_Material shown_.
────────

Definition percent_reader : Self.t :=
  Self.mk ["AAPL"; "TSLA"] "batch" "json" (VBool true) "1m" 10
          StockReader.ALL_ENDPOINTS_STR_1 ∅.

(** Dates, and a historical reader for AAPL starting at [start]. *)
Definition d2010 := HistoricalReader.Datetime 2010 1 4.
Definition d2015 := HistoricalReader.Datetime 2015 6 1.
Definition d2017 := HistoricalReader.Datetime 2017 2 9.
Definition d2018 := HistoricalReader.Datetime 2018 3 1.

Definition historical (start : HistoricalReader.datetime)
  : HistoricalReader.t :=
  HistoricalReader.mk "Share" [VStr "AAPL"] (VStr "AAPL") start d2018
                      "json".

End Sample.

(** ** Auxiliary notions *)

(** The value of [field] inside the endpoint [endpoint] of an entry, when
    that endpoint is a dictionary holding the field. *)
Definition field_of (endpoint field : string) (entry : gmap string value)
  : option value :=
  match entry !! endpoint with
  | Some (VDict d) => d !! field
  | _ => None
  end.

(** [m] cut down to the keys listed in [keys] *)
Definition restrict {V} (keys : list string) (m : gmap string V)
  : gmap string V :=
  filter (fun kv => kv.1 ∈ keys) m.

(** The endpoints an argument of [get_select_endpoints] stands for. *)
Definition endpoint_list (endpoints : str_or_list string) : list string :=
  match endpoints with
  | Str s => [s]
  | List l => l
  end.

(** ** More sample data *)

Module Fixture.

(** A transport that is down, and one that answers the first request of a
    refresh and fails on the second. *)
Definition down_server : collaborators :=
  Collaborators (fun _ _ => Raise IEXQueryError)
                (fun v => Ok (VPandas v))
                Sample.pandas_select.

Definition half_server : collaborators :=
  Collaborators
    (fun _ params =>
       match params !! "types" with
       | Some (VStr types) =>
           if String.eqb types StockReader.ALL_ENDPOINTS_STR_1
           then Ok Sample.group1 else Raise IEXQueryError
       | _ => Raise IEXQueryError
       end)
    (fun v => Ok (VPandas v))
    Sample.pandas_select.

(** A single-symbol instance whose data set also holds TSLA, which the
    server sent unasked; and a batch instance in tabular mode. *)
Definition overfull : world :=
  (Sample.construct Sample.server ["aapl"] "json").2.

Definition batch_pandas : world :=
  (Sample.construct Sample.server ["aapl"; "tsla"] "pandas").2.

(** [Sample.share_json] after a later [refresh] against a server that
    lists TSLA only: the refresh failed and left a data set without AAPL. *)
Definition delisted : world :=
  (StockReader.refresh
     (Sample.serve (<["TSLA" := Sample.tsla1]> ∅)
                   (<["TSLA" := Sample.tsla2]> ∅))
     Sample.share_json).2.

(** The entries of AAPL and TSLA once consolidated. *)
Definition aapl : gmap string value := dict_update Sample.aapl1 Sample.aapl2.
Definition tsla : gmap string value := dict_update Sample.tsla1 Sample.tsla2.

(** Charts for the historical reader, and a server that sends them. *)
Definition bar : value :=
  VDict (<["date" := VStr "2017-02-09"]>
           (<["close" := VFloat (Qmake 13242 100)]> ∅)).

Definition chart_aapl : gmap string value := <["chart" := VList [bar]]> ∅.
Definition chart_tsla : gmap string value := <["chart" := VList []]> ∅.

Definition charts : response :=
  <["AAPL" := chart_aapl]> (<["TSLA" := chart_tsla]> ∅).

Definition chart_server : collaborators :=
  Collaborators (fun _ _ => Ok charts)
                (fun v => Ok (VPandas v))
                Sample.pandas_select.

(** A library that formats every date as the format string, leaves frames
    as they are, and converts a frame to what it was built from. *)
Definition plain : HistoricalReader.library :=
  HistoricalReader.Library
    (fun _ format => format)
    (fun df _ => Ok df)
    (fun df _ => Ok df)
    (fun df _ _ => Ok df)
    (fun df _ => match df with
                 | VPandas v => Ok v
                 | _ => Raise (AttributeError "to_dict")
                 end)
    (fun _ => Ok [])
    (fun _ _ => Raise (ValueError "The truth value is ambiguous")).

(** Historical readers as the constructor builds them. *)
Definition share_reader (fmt : string) : HistoricalReader.t :=
  HistoricalReader.mk "Share" [VStr "AAPL"] (VStr "AAPL")
                      Sample.d2017 Sample.d2018 fmt.

Definition batch_reader (symbols : list string) (fmt : string)
  : HistoricalReader.t :=
  HistoricalReader.mk "Batch" (VStr <$> symbols) (VList (VStr <$> symbols))
                      Sample.d2017 Sample.d2018 fmt.

Definition old_reader : HistoricalReader.t :=
  HistoricalReader.mk "Share" [VStr "AAPL"] (VStr "AAPL")
                      Sample.d2010 Sample.d2018 "json".

End Fixture.

(** * Properties *)

(** ** The historical reader *)

Section Historical.
Import HistoricalReader.

Variables (now : datetime) (self : t).

(** C2. With [delta] the current year minus the start year, the lookback
    bucket is 5y for delta in [2,5], 2y for delta in [1,2), 1y for delta in
    [0,1), and for every other delta resolution fails with the
    invalid-date error. *)
Theorem chart_range_buckets :
  let delta := (year now - year (start self))%Z in
  ((2 <= delta <= 5)%Z -> chart_range now self = Ok "5y") /\
  ((1 <= delta < 2)%Z -> chart_range now self = Ok "2y") /\
  ((0 <= delta < 1)%Z -> chart_range now self = Ok "1y") /\
  ((delta < 0 \/ 5 < delta)%Z ->
   chart_range now self =
     Raise (ValueError
              "Invalid date specified. Must be within past 5 years.")).
Proof.
  intros delta. unfold chart_range. fold delta.
  repeat split; intros H;
    repeat match goal with
           | |- context [(?a <=? ?b)%Z] => destruct (Z.leb_spec a b)
           | |- context [(?a <? ?b)%Z] => destruct (Z.ltb_spec a b)
           end; simpl; try reflexivity; lia.
Qed.

End Historical.

Lemma chart_range_buckets_witness :
  HistoricalReader.chart_range Sample.d2018 (Sample.historical Sample.d2015)
    = Ok "5y" /\
  HistoricalReader.chart_range Sample.d2018 (Sample.historical Sample.d2017)
    = Ok "2y" /\
  HistoricalReader.chart_range Sample.d2018 (Sample.historical Sample.d2018)
    = Ok "1y" /\
  HistoricalReader.chart_range Sample.d2018 (Sample.historical Sample.d2010)
    = Raise (ValueError
               "Invalid date specified. Must be within past 5 years.").
Proof.
  split; [| split; [| split]].
  - apply (chart_range_buckets Sample.d2018
             (Sample.historical Sample.d2015)); simpl; lia.
  - apply (chart_range_buckets Sample.d2018
             (Sample.historical Sample.d2017)); simpl; lia.
  - apply (chart_range_buckets Sample.d2018
             (Sample.historical Sample.d2018)); simpl; lia.
  - apply (chart_range_buckets Sample.d2018
             (Sample.historical Sample.d2010)); simpl; lia.
Defined.

Section HistoricalInit.
Import HistoricalReader.

Variables (symbols : value) (start end_ : datetime) (fmt : string).

(** C5. A single string selects single-symbol mode; a list of more than
    one element selects batch mode; every other value, a one-element list
    included, makes construction fail with the invalid-input error. *)
Theorem historical_symbols_classification :
  (forall s, symbols = VStr s ->
     __init__ symbols start end_ fmt
       = Ok (mk "Share" [VStr s] symbols start end_ fmt)) /\
  (forall l, symbols = VList l -> (1 < length l)%nat ->
     __init__ symbols start end_ fmt
       = Ok (mk "Batch" l symbols start end_ fmt)) /\
  ((forall s, symbols <> VStr s) ->
   (forall l, symbols = VList l -> (length l <= 1)%nat) ->
     __init__ symbols start end_ fmt
       = Raise (ValueError "Please input a symbol or list of symbols")).
Proof.
  repeat split.
  - intros s ->. reflexivity.
  - intros l -> Hlen. simpl.
    destruct (Nat.ltb_spec 1 (length l)); [reflexivity | lia].
  - intros Hstr Hlist. destruct symbols; simpl; try reflexivity.
    + exfalso. eapply Hstr. reflexivity.
    + destruct (Nat.ltb_spec 1 (length l)); [| reflexivity].
      specialize (Hlist l eq_refl). lia.
Qed.

End HistoricalInit.

Lemma historical_symbols_classification_witness :
  HistoricalReader.type <$>
    match HistoricalReader.__init__ (VStr "AAPL") Sample.d2017 Sample.d2018
                                    "json" with
    | Ok r => Some r
    | Raise _ => None
    end = Some "Share" /\
  HistoricalReader.__init__ (VList [VStr "AAPL"; VStr "TSLA"]) Sample.d2017
                            Sample.d2018 "json"
    = Ok (HistoricalReader.mk "Batch" [VStr "AAPL"; VStr "TSLA"]
            (VList [VStr "AAPL"; VStr "TSLA"]) Sample.d2017 Sample.d2018
            "json") /\
  HistoricalReader.__init__ (VList [VStr "AAPL"]) Sample.d2017 Sample.d2018
                            "json"
    = Raise (ValueError "Please input a symbol or list of symbols") /\
  HistoricalReader.__init__ (VInt 34) Sample.d2017 Sample.d2018 "json"
    = Raise (ValueError "Please input a symbol or list of symbols").
Proof.
  split; [| split; [| split]].
  - rewrite (proj1 (historical_symbols_classification (VStr "AAPL")
                      Sample.d2017 Sample.d2018 "json") "AAPL" eq_refl).
    reflexivity.
  - apply (historical_symbols_classification
             (VList [VStr "AAPL"; VStr "TSLA"])); [reflexivity | simpl; lia].
  - apply (historical_symbols_classification (VList [VStr "AAPL"])).
    + intros s; discriminate.
    + intros l [= <-]. simpl. lia.
  - apply (historical_symbols_classification (VInt 34)).
    + intros s; discriminate.
    + intros l; discriminate.
Defined.

(** ** Request parameters *)

Section Params.
Import StockReader.

Variable self : Self.t.

(** C7. With every option at its default (range 1m, last 10,
    displayPercent false) the request parameters hold the symbols and
    types keys only, and none of range, last, displayPercent. *)
Theorem default_options_params_minimal :
  Self.range self = "1m" ->
  Self.last self = 10%Z ->
  Self.displayPercent self = VBool false ->
  params self
    = <["types" := VStr (Self.endpoints self)]>
        (<["symbols" := VStr (String.concat "," (Self.symbols self))]> ∅)
  /\ dom (params self) = {["symbols"; "types"]}
  /\ params self !! "range" = None
  /\ params self !! "last" = None
  /\ params self !! "displayPercent" = None.
Proof.
  intros Hrange Hlast Hpercent.
  assert (Hdefault : _default_options self = true).
  { unfold _default_options. rewrite Hrange, Hlast, Hpercent. reflexivity. }
  unfold params. rewrite Hdefault. simpl.
  split; [reflexivity |].
  split; [rewrite !dom_insert_L, dom_empty_L; set_solver |].
  repeat split; rewrite !lookup_insert_ne by discriminate;
    apply lookup_empty.
Qed.

(** C8. As soon as one of range, last, displayPercent differs from its
    default, the request parameters carry all three keys, the options
    still at their default included. *)
Theorem nondefault_options_params_complete :
  Self.range self <> "1m" \/ Self.last self <> 10%Z \/
    Self.displayPercent self <> VBool false ->
  params self !! "range" = Some (VStr (Self.range self)) /\
  params self !! "last" = Some (VInt (Self.last self)) /\
  params self !! "displayPercent" = Some (Self.displayPercent self).
Proof.
  intros Hsome.
  assert (Hdefault : _default_options self = false).
  { unfold _default_options.
    destruct (String.eqb_spec (Self.range self) "1m") as [Hr | Hr];
      [| reflexivity].
    destruct (Z.eqb_spec (Self.last self) 10) as [Hl | Hl];
      [| reflexivity].
    destruct (Self.displayPercent self) as [| [] | | | | | |];
      try reflexivity.
    exfalso. destruct Hsome as [? | [? | ?]]; congruence. }
  unfold params. rewrite Hdefault. simpl.
  split; [| split].
  - rewrite !lookup_insert_ne by discriminate. apply lookup_insert_eq.
  - rewrite lookup_insert_ne by discriminate. apply lookup_insert_eq.
  - apply lookup_insert_eq.
Qed.

End Params.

────────

_Exercise details_. Whenever a line above includes "true", copy it in full.

_Solution to the exercise_.
  Self.mk ["AAPL"; "TSLA"] "batch" "json" (VBool true) "1m" 10
  assert (Hdefault : _default_options self = true).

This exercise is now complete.